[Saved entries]
—————
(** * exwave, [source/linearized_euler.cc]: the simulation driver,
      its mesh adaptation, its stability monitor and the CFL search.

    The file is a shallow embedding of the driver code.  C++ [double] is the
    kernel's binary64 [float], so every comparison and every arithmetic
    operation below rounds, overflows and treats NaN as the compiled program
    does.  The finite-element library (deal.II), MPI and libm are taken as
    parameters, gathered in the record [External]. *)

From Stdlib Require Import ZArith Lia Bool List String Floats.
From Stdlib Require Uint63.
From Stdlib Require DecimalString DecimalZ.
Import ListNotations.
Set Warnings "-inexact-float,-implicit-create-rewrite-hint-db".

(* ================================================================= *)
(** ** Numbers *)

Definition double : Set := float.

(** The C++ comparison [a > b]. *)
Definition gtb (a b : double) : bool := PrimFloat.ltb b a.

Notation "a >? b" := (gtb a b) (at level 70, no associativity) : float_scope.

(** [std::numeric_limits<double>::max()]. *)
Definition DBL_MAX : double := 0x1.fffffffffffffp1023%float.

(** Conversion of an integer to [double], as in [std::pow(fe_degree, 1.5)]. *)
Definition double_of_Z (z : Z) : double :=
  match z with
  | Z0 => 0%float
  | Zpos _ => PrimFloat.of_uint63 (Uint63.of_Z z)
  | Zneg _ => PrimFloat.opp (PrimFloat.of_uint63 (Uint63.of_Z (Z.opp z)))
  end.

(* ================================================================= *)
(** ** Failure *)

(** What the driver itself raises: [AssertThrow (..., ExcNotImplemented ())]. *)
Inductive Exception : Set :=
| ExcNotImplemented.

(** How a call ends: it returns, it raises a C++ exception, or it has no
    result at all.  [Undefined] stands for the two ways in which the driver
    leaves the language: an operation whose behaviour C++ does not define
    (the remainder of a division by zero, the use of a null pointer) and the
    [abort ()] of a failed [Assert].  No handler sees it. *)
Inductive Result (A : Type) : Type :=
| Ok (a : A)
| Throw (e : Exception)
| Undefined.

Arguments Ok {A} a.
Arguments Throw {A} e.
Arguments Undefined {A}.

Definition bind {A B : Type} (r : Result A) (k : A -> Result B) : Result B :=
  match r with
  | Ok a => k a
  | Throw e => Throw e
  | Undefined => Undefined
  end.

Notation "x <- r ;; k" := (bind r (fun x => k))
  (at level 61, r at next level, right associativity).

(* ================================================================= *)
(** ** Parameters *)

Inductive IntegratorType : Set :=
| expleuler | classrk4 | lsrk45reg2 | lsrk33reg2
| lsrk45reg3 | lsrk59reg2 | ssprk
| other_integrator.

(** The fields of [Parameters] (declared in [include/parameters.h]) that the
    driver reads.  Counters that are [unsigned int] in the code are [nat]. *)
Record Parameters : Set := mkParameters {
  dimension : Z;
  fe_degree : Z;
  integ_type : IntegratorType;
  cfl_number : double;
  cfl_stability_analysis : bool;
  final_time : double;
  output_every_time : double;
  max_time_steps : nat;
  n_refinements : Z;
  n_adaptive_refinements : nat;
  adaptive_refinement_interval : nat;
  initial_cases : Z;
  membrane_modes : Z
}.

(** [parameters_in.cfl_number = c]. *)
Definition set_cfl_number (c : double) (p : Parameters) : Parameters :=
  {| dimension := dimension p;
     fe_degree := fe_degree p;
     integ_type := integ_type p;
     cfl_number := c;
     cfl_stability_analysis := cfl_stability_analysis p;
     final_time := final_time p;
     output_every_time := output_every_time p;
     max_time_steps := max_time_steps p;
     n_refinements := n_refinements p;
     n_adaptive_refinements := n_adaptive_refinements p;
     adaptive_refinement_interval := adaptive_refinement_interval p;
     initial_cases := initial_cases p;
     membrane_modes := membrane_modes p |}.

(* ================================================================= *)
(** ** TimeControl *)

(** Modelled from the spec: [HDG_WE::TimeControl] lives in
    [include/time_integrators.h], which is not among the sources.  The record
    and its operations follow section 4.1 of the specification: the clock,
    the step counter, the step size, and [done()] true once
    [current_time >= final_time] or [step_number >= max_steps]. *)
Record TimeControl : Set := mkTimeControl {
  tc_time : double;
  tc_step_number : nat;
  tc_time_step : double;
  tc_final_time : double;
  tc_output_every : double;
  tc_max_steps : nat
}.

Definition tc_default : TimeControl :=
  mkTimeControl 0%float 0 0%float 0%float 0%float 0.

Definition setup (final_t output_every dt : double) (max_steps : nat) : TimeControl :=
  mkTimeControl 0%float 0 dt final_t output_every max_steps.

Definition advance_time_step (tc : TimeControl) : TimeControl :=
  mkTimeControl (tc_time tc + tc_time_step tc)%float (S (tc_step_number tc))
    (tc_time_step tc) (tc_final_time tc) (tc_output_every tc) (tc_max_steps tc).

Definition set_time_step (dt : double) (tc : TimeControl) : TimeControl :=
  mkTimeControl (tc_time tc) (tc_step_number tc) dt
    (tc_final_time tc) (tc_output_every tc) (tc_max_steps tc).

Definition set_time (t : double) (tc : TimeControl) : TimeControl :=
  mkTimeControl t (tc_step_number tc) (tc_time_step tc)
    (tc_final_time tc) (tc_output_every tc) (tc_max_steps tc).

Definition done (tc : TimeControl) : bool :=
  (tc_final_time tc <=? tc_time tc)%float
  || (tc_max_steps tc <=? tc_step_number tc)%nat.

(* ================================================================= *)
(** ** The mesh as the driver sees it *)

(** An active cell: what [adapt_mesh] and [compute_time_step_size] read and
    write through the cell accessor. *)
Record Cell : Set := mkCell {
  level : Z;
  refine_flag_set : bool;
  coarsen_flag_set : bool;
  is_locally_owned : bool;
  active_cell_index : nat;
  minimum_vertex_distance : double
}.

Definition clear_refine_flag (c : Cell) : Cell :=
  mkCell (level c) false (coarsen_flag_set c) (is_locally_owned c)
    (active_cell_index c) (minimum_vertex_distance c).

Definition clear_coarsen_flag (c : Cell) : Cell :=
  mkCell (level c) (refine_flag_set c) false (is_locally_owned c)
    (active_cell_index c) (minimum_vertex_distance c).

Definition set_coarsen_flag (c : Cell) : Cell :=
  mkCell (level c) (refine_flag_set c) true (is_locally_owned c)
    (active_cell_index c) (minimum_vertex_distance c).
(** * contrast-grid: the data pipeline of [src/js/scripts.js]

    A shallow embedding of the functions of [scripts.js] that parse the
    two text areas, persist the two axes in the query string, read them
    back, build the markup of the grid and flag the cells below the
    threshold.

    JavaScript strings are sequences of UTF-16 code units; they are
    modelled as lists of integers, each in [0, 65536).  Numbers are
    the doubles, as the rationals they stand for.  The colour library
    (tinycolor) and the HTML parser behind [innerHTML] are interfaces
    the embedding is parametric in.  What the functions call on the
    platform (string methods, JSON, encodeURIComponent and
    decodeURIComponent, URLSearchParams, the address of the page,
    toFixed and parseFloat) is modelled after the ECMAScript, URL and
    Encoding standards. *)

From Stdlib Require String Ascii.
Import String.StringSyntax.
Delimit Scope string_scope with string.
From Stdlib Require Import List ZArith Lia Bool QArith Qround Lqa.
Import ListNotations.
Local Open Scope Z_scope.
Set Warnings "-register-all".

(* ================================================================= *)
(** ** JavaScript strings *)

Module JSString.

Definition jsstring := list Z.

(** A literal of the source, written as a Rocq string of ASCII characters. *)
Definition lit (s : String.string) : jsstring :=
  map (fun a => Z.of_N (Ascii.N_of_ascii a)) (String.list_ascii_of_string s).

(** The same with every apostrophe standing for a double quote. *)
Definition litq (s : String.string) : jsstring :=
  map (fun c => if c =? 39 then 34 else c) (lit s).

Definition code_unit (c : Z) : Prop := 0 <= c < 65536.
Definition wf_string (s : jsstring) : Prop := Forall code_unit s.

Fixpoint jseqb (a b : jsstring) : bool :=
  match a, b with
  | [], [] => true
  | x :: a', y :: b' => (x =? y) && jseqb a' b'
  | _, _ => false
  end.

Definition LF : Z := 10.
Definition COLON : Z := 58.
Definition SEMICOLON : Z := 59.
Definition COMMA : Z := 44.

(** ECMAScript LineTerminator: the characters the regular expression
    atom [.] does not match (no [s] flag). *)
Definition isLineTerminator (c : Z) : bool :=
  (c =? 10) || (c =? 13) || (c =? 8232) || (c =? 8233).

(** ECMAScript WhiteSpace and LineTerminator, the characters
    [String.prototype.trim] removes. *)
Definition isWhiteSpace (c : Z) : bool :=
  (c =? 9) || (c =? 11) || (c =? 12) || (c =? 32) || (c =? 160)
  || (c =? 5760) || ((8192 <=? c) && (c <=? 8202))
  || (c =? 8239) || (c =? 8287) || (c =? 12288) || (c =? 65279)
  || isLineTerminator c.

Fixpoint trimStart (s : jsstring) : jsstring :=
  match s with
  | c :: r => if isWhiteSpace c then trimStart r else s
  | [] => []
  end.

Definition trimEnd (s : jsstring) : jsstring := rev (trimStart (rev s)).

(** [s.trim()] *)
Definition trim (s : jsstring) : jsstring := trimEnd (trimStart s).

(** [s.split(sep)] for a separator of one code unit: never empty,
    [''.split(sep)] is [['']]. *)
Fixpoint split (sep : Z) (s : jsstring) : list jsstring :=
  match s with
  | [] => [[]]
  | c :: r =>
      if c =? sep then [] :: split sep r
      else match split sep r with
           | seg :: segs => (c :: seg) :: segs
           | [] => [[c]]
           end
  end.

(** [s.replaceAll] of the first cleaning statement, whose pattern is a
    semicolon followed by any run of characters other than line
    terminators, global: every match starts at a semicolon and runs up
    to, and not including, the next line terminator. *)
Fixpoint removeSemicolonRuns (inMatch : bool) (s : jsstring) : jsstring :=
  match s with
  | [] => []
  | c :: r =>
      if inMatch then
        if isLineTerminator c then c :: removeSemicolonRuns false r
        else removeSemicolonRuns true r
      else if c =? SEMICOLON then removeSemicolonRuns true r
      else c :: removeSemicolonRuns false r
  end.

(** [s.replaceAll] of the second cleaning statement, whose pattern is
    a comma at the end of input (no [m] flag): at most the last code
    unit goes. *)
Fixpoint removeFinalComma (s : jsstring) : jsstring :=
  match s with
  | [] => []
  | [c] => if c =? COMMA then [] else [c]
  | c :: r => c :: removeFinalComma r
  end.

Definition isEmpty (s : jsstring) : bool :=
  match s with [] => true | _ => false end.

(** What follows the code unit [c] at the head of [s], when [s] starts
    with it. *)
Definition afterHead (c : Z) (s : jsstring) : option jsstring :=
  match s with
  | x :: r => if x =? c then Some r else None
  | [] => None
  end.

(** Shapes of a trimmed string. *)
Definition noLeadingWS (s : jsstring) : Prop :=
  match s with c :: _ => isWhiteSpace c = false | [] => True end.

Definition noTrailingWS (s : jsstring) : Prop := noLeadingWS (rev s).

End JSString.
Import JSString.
—————
# Work task
Beginning at the top of the data, extract each line through the line containing "Z0 => 0%float" and return those lines exactly, with nothing added.

# Completed exercise
(** * exwave, [source/linearized_euler.cc]: the simulation driver,
      its mesh adaptation, its stability monitor and the CFL search.

    The file is a shallow embedding of the driver code.  C++ [double] is the
    kernel's binary64 [float], so every comparison and every arithmetic
    operation below rounds, overflows and treats NaN as the compiled program
    does.  The finite-element library (deal.II), MPI and libm are taken as
    parameters, gathered in the record [External]. *)

From Stdlib Require Import ZArith Lia Bool List String Floats.
From Stdlib Require Uint63.
From Stdlib Require DecimalString DecimalZ.
Import ListNotations.
Set Warnings "-inexact-float,-implicit-create-rewrite-hint-db".

(* ================================================================= *)
(** ** Numbers *)

Definition double : Set := float.

(** The C++ comparison [a > b]. *)
Definition gtb (a b : double) : bool := PrimFloat.ltb b a.

Notation "a >? b" := (gtb a b) (at level 70, no associativity) : float_scope.

(** [std::numeric_limits<double>::max()]. *)
Definition DBL_MAX : double := 0x1.fffffffffffffp1023%float.

(** Conversion of an integer to [double], as in [std::pow(fe_degree, 1.5)]. *)
Definition double_of_Z (z : Z) : double :=
  match z with
  | Z0 => 0%float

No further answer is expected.